Stored items:
● ● ● ●

(* ===== verification/System.v ===== *)
(** * The whole system keeps the tables well-formed

    Every operation of the runtime, its background loops, the admin server,
    the conductor client and the client takes the database through steps of
    the life cycle only, as long as the registered bodies and the other
    processes do.  What follows for the states the system can reach is stated
    at the end. *)
From S2P Require Import Prelude Errors Json Serialize Database World Status Lifecycle.
From S2P Require Import Steps Notifications Streams LiveStream QueueDb Management Evolution Wire.
From S2P Require Import Step Context Replay Workflow ReplayChild Program Recovery Conductor ConductorLoop.
From S2P Require Import QueueRunner Shutdown Admin Runtime Client Scheduler.

Local Open Scope string_scope.
Local Open Scope Z_scope.
Local Open Scope list_scope.
Local Open Scope dbos_scope.

(** ** The surroundings *)

(** The other processes run the same program. *)
Class OthersEvolve (D : Deletable) (E : Env) : Prop := others_evolve n d : db_ok d → evolves d (others n d).

#[export] Instance evolves_wait `{D : Deletable, E : Env, !OthersEvolve D E} : Evolves wait.
Proof. intros w Hok. by apply others_evolve. Qed.

(** The registered bodies change the tables through the crate only. *)
Class BodiesEvolve `{Deletable} (inner : DbosInner) : Prop :=
  bodies_evolve name entry : registry inner !! name = Some entry →
    ∀ ctx input fmt, Evolves (re_handler entry ctx input fmt).

#[export] Hint Opaque await_workflow_result get_status execute_step_with_retry retry_loop
  WorkflowState_new next_step_id replay_step record_step run_checkpointed run_step run_step_with
  durable_write send set_event write_stream_raw write_stream close_stream sleep_deadline
  record_sleep sleep with_waiter wait_until await_durably consume_and_record recv_live recv
  get_event new_channel spawn start_tx start_workflow dec_worker run_task enqueue_workflow
  run_child_workflow poll_result get_result recover_one recover_all recover_pending_workflows
  inc_worker dispatch_dequeued dispatch_all run_partition run_partitions run_queue_turn run_queue_loop
  finish_task serve respond dispatch handle_message acknowledge answer retention
  client_enqueue fire scheduler_loop run_scheduler read_stream_turn read_stream_loop
  read_stream_blocking read_stream_async_turn read_stream_async_loop read_stream_async
  serve_turn serve_connection connect_and_serve run_conductor_loop run_conductor start_child exec_op
  run_prog erase
  : typeclass_instances.

(** Case analysis on what a computation branches on, then the instances. *)
Ltac evolve :=
  repeat lazymatch goal with
  | |- ∀ _, _ => intros ?
  | |- Evolves (mbind _ _) => apply evolves_bind
  | |- Evolves (match ?x with _ => _ end) => destruct x
  | |- Evolves (let _ := _ in _) => cbv zeta
  | |- Evolves (attempt _) => apply evolves_attempt
  | |- _ => apply _
  end.

(** ** Polling, streams and steps *)

Section operations.
Context `{D : Deletable, E : Env, !OthersEvolve D E, HJ : SerdeJson, HB : Base64Engine, HS : PgScan}.

(** What garbage collection removes depends on the tables. *)
Lemma evolves_gc cutoff rows : (∀ id, may_delete id) → Evolves (garbage_collect cutoff rows).
Proof.
  intros Hall. unfold garbage_collect, gc_cutoff. apply evolves_bind; [unfold gets_db; evolve|].
  intros [c|]; [|apply _]. apply evolves_modify_db. intros d _. by apply rtc_once, Delete.
Qed.

#[export] Instance evolves_get_status id : Evolves (get_status id).
Proof. unfold get_status, gets_db. apply _. Qed.

#[export] Instance evolves_await fuel id : Evolves (await_workflow_result fuel id).
Proof. induction fuel as [|fuel IH]; cbn [await_workflow_result]; unfold gets_db; evolve. Qed.

#[export] Instance evolves_stream_turn T `{Deserialize T} id key cur vals snap :
  Evolves (read_stream_turn T id key cur vals snap).
Proof. unfold read_stream_turn. evolve. Qed.

#[export] Instance evolves_stream_loop T `{Deserialize T} fuel id key cur vals snap :
  Evolves (read_stream_loop T fuel id key cur vals snap).
Proof.
  revert cur vals. induction fuel as [|fuel IH]; intros cur vals; cbn [read_stream_loop]; evolve.
Qed.

#[export] Instance evolves_stream T `{Deserialize T} fuel id key from snap :
  Evolves (read_stream_blocking T fuel id key from snap).
Proof. unfold read_stream_blocking. apply _. Qed.

#[export] Instance evolves_async_turn T `{Deserialize T} id key cur c :
  Evolves (read_stream_async_turn T id key cur c).
Proof. unfold read_stream_async_turn. evolve. Qed.

#[export] Instance evolves_async_loop T `{Deserialize T} fuel id key cur c :
  Evolves (read_stream_async_loop T fuel id key cur c).
Proof.
  revert cur c. induction fuel as [|fuel IH]; intros cur c; cbn [read_stream_async_loop]; evolve.
Qed.

#[export] Instance evolves_async T `{Deserialize T} fuel id key takes :
  Evolves (read_stream_async T fuel id key takes).
Proof. unfold read_stream_async. apply _. Qed.

#[export] Instance evolves_retry_loop {R} opts n retry (run : M R) errors :
  Evolves run → Evolves (retry_loop opts n retry run errors).
Proof. intros Hrun. revert retry errors. induction n as [|n IH]; intros retry errors; cbn [retry_loop]; evolve. Qed.

#[export] Instance evolves_retry {R} opts name id (run : M R) :
  Evolves run → Evolves (execute_step_with_retry opts name id run).
Proof. intros Hrun. unfold execute_step_with_retry. evolve. Qed.

(** ** The context of a body *)

#[export] Instance evolves_next_id st : Evolves (next_step_id st).
Proof. by apply evolves_still. Qed.

#[export] Instance evolves_state id auth : Evolves (WorkflowState_new id auth).
Proof. by apply evolves_still. Qed.

#[export] Instance evolves_replay R `{Deserialize R} ctx s name : Evolves (replay_step R ctx s name).
Proof. unfold replay_step. evolve. Qed.

#[export] Instance evolves_record_step {R} `{Serialize R} ctx s name (r : Result R) :
  Evolves (record_step ctx s name r).
Proof. unfold record_step. evolve. Qed.

#[export] Instance evolves_checkpointed {R} `{Serialize R, Deserialize R} ctx name (body : M R) :
  Evolves body → Evolves (run_checkpointed ctx name body).
Proof. intros Hb. unfold run_checkpointed. evolve. Qed.

#[export] Instance evolves_run_step {R} `{Serialize R, Deserialize R} ctx name (f : WorkflowContext → M R) :
  (∀ c, Evolves (f c)) → Evolves (run_step ctx name f).
Proof. intros Hf. unfold run_step. evolve. Qed.

#[export] Instance evolves_run_step_with {R} `{Serialize R, Deserialize R} ctx name opts
    (f : WorkflowContext → M R) :
  (∀ c, Evolves (f c)) → Evolves (run_step_with ctx name opts f).
Proof. intros Hf. unfold run_step_with. evolve. Qed.

#[export] Instance evolves_durable_write ctx name prepare write :
  (∀ s e, Evolves (write s e)) → Evolves (durable_write ctx name prepare write).
Proof. intros Hw. unfold durable_write, commit. evolve. Qed.

#[export] Instance evolves_send {T} `{Serialize T} ctx dest (m : T) topic : Evolves (send ctx dest m topic).
Proof. unfold send. evolve. Qed.

#[export] Instance evolves_set_event {T} `{Serialize T} ctx key (v : T) : Evolves (set_event ctx key v).
Proof. unfold set_event. evolve. Qed.

#[export] Instance evolves_write_raw ctx key name v ser : Evolves (write_stream_raw ctx key name v ser).
Proof. unfold write_stream_raw. evolve. Qed.

#[export] Instance evolves_stream_write {T} `{Serialize T} ctx key (v : T) : Evolves (write_stream ctx key v).
Proof. unfold write_stream. evolve. Qed.

#[export] Instance evolves_close ctx key : Evolves (close_stream ctx key).
Proof. unfold close_stream. apply _. Qed.

#[export] Instance evolves_deadline ctx s d : Evolves (sleep_deadline ctx s d).
Proof. unfold sleep_deadline. evolve. Qed.

#[export] Instance evolves_record_sleep ctx s d skip : Evolves (record_sleep ctx s d skip).
Proof. unfold record_sleep. evolve. Qed.

#[export] Instance evolves_sleep ctx d : Evolves (sleep ctx d).
Proof. unfold sleep. evolve. Qed.

#[export] Instance evolves_waiter {A} payload (body : M A) : Evolves body → Evolves (with_waiter payload body).
Proof.
  intros Hb. unfold with_waiter. apply evolves_bind; [by apply evolves_modify|]. intros _.
  apply evolves_bind; [apply _|]. intros r. apply evolves_bind; [by apply evolves_modify|apply _].
Qed.

#[export] Instance evolves_wait_until {A} fuel deadline (ready : M (option A)) :
  Evolves ready → Evolves (wait_until fuel deadline ready).
Proof. intros Hr. induction fuel as [|fuel IH]; cbn [wait_until]; evolve. Qed.

#[export] Instance evolves_await_durably {A} fuel ctx s d (ready : M (option A)) :
  Evolves ready → Evolves (await_durably fuel ctx s d ready).
Proof. intros Hr. unfold await_durably. evolve. Qed.

#[export] Instance evolves_consume_record ctx s topic : Evolves (consume_and_record ctx s topic).
Proof. unfold consume_and_record, commit. apply evolves_transaction. evolve. Qed.

#[export] Instance evolves_recv_live fuel T `{Deserialize T} ctx s1 s2 topic d :
  Evolves (recv_live fuel T ctx s1 s2 topic d).
Proof.
  unfold recv_live, notification_exists_unconsumed, gets_db. apply evolves_bind; [apply _|].
  intros waiters. destruct (bool_decide _); [apply _|]. apply evolves_waiter. evolve.
Qed.

#[export] Instance evolves_recv fuel T `{Deserialize T} ctx topic d : Evolves (recv fuel T ctx topic d).
Proof. unfold recv. evolve. Qed.

#[export] Instance evolves_get_event fuel T `{Deserialize T} ctx target key d :
  Evolves (get_event fuel T ctx target key d).
Proof. unfold get_event, get_event_live, select_workflow_event, gets_db. evolve. Qed.
End operations.

(** ** Starting and enqueueing *)

Lemma created_row r phase :
  wf_status r = status_str phase → phase = Pending ∨ phase = Enqueued ∨ phase = Delayed →
  life_ok (mkLife phase (wf_queue_name r) (wf_deduplication_id r) (is_set (wf_started_at_epoch_ms r))
    (is_set (wf_completed_at r)) (is_set (wf_delay_until_epoch_ms r)) (wf_output r) (wf_error r)) →
  created r.
Proof. intros Hs Hp Hok. eexists. split; [by apply life_of_status|]. by split. Qed.

Section starting.
Context `{D : Deletable, E : Env, !OthersEvolve D E, HJ : SerdeJson, HB : Base64Engine, HS : PgScan}.
Context (inner : DbosInner).

#[export] Instance evolves_start_tx i mr parent : created (inserted_row i) → Evolves (start_tx i mr parent).
Proof.
  intros Hc. unfold start_tx, commit. apply evolves_bind; [by apply evolves_insert|]. evolve.
Qed.

#[export] Instance evolves_start name enc opts parent fmt is_recovery :
  Evolves (start_workflow inner name enc opts parent fmt is_recovery).
Proof.
  unfold start_workflow, lookup_entry, choose_id. apply evolves_bind; [apply _|]. intros entry.
  apply evolves_bind; [evolve|]. intros id. apply evolves_bind; [apply _|]. intros now.
  apply evolves_bind; [apply _|]. intros owner. cbv zeta. apply evolves_bind.
  - apply evolves_transaction, evolves_start_tx. eapply created_row; [done|auto|].
    split; [done|]. by intros [].
  - intros res. destruct (should_skip _ _ _); [apply _|]. apply evolves_bind; [apply _|]. intros st.
    apply evolves_bind; [by apply evolves_still|]. intros ch.
    apply evolves_bind; [by apply evolves_modify|apply _].
Qed.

● ● ● ●

# Aim of the exercise
Retype the records above exactly, from their first line through the line that contains "WorkflowState_new next_step_id replay_step", and stop there.

# Solution to this problem
(* ===== verification/System.v ===== *)
(** * The whole system keeps the tables well-formed

    Every operation of the runtime, its background loops, the admin server,
    the conductor client and the client takes the database through steps of
    the life cycle only, as long as the registered bodies and the other
    processes do.  What follows for the states the system can reach is stated
    at the end. *)
From S2P Require Import Prelude Errors Json Serialize Database World Status Lifecycle.
From S2P Require Import Steps Notifications Streams LiveStream QueueDb Management Evolution Wire.
From S2P Require Import Step Context Replay Workflow ReplayChild Program Recovery Conductor ConductorLoop.
From S2P Require Import QueueRunner Shutdown Admin Runtime Client Scheduler.

Local Open Scope string_scope.
Local Open Scope Z_scope.
Local Open Scope list_scope.
Local Open Scope dbos_scope.

(** ** The surroundings *)

(** The other processes run the same program. *)
Class OthersEvolve (D : Deletable) (E : Env) : Prop := others_evolve n d : db_ok d → evolves d (others n d).

#[export] Instance evolves_wait `{D : Deletable, E : Env, !OthersEvolve D E} : Evolves wait.
Proof. intros w Hok. by apply others_evolve. Qed.

(** The registered bodies change the tables through the crate only. *)
Class BodiesEvolve `{Deletable} (inner : DbosInner) : Prop :=
  bodies_evolve name entry : registry inner !! name = Some entry →
    ∀ ctx input fmt, Evolves (re_handler entry ctx input fmt).

#[export] Hint Opaque await_workflow_result get_status execute_step_with_retry retry_loop
  WorkflowState_new next_step_id replay_step record_step run_checkpointed run_step run_step_with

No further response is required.